(* ===== verification/Pairing.v ===== *)
(** * Wall monitors and their pairing codes

    src/server/service/pairing_code.py, model/pairing_code.py, model/monitor.py,
    controller/monitor.py, task/list/pairing_code_cleanup.py.

    The world is the token service's with the table of codes.  sha256 of a code with
    the pepper ([hash_code]) and the n-th [secrets.randbelow(1_000_000)] are
    parameters.  A claim is three steps, because other requests run in between: find
    the code, consume it (one conditional UPDATE), pair the monitor.  A monitor's name,
    label, settings and rotation are not kept. *)

From stdpp Require Import pretty.
From Stdlib Require Import Ascii.
From S2P Require Import Prelude PyStr Redis Permission Token Sessions.
Local Open Scope Z_scope.
Local Open Scope list_scope.

Definition CLAIM_RATE_PER_MIN : Z := 10.
Definition PAIRING_CODE_TTL_S : Z := 60.
Definition STATUS_UNPAIRED : string := "unpaired".
Definition STATUS_PENDING : string := "pending".
Definition STATUS_PAIRED : string := "paired".
Definition STATUS_REVOKED : string := "revoked".

Record PairingCode := {
  pc_id : Z;
  pc_monitor_id : Z;
  pc_code_hash : string;
  pc_expires_at : Z;
  pc_attempts : Z;
  pc_max_attempts : Z;
  pc_consumed_at : option Z;
  pc_created_at : Z
}.

Record PairWorld := {
  pw_token : World;
  pw_codes : list PairingCode;   (* in primary-key order *)
  pw_next : Z;                   (* the next primary key *)
  pw_draws : nat                 (* codes drawn so far *)
}.

Definition P (A : Type) : Type := M PairWorld exn A.

Definition set_token (t : World) (w : PairWorld) : PairWorld :=
  {| pw_token := t; pw_codes := pw_codes w; pw_next := pw_next w; pw_draws := pw_draws w |}.
Definition set_codes (l : list PairingCode) (w : PairWorld) : PairWorld :=
  {| pw_token := pw_token w; pw_codes := l; pw_next := pw_next w; pw_draws := pw_draws w |}.
Definition pw_now (w : PairWorld) : Z := w_now (pw_token w).

(** a call of the token service *)
Definition with_token {A} (m : T A) : P A :=
  fun w => let '(r, t) := m (pw_token w) in (r, set_token t w).

Definition pc_expire (t : Z) (c : PairingCode) : PairingCode :=
  {| pc_id := pc_id c; pc_monitor_id := pc_monitor_id c; pc_code_hash := pc_code_hash c; pc_expires_at := t;
     pc_attempts := pc_attempts c; pc_max_attempts := pc_max_attempts c; pc_consumed_at := pc_consumed_at c;
     pc_created_at := pc_created_at c |}.
Definition pc_consume (t : Z) (c : PairingCode) : PairingCode :=
  {| pc_id := pc_id c; pc_monitor_id := pc_monitor_id c; pc_code_hash := pc_code_hash c; pc_expires_at := pc_expires_at c;
     pc_attempts := pc_attempts c; pc_max_attempts := pc_max_attempts c; pc_consumed_at := Some t;
     pc_created_at := pc_created_at c |}.

(** [PairingCode.find_active]'s WHERE without the hash *)
Definition code_active (now : Z) (c : PairingCode) : bool :=
  bool_decide (pc_consumed_at c = None) && (now <? pc_expires_at c).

※

Task description
Taking the lines above, repeat exactly those from the line that contains "Definition CLAIM_RATE_PER_MIN : Z := 10." through the line that contains "pw_token := t;", and both of those lines as well. Include nothing else.

Exercise answer
Definition CLAIM_RATE_PER_MIN : Z := 10.
Definition PAIRING_CODE_TTL_S : Z := 60.
Definition STATUS_UNPAIRED : string := "unpaired".
Definition STATUS_PENDING : string := "pending".
Definition STATUS_PAIRED : string := "paired".
Definition STATUS_REVOKED : string := "revoked".

Record PairingCode := {
  pc_id : Z;
  pc_monitor_id : Z;
  pc_code_hash : string;
  pc_expires_at : Z;
  pc_attempts : Z;
  pc_max_attempts : Z;
  pc_consumed_at : option Z;
  pc_created_at : Z
}.

Record PairWorld := {
  pw_token : World;
  pw_codes : list PairingCode;   (* in primary-key order *)
  pw_next : Z;                   (* the next primary key *)
  pw_draws : nat                 (* codes drawn so far *)
}.

Definition P (A : Type) : Type := M PairWorld exn A.

Definition set_token (t : World) (w : PairWorld) : PairWorld :=
  {| pw_token := t; pw_codes := pw_codes w; pw_next := pw_next w; pw_draws := pw_draws w |}.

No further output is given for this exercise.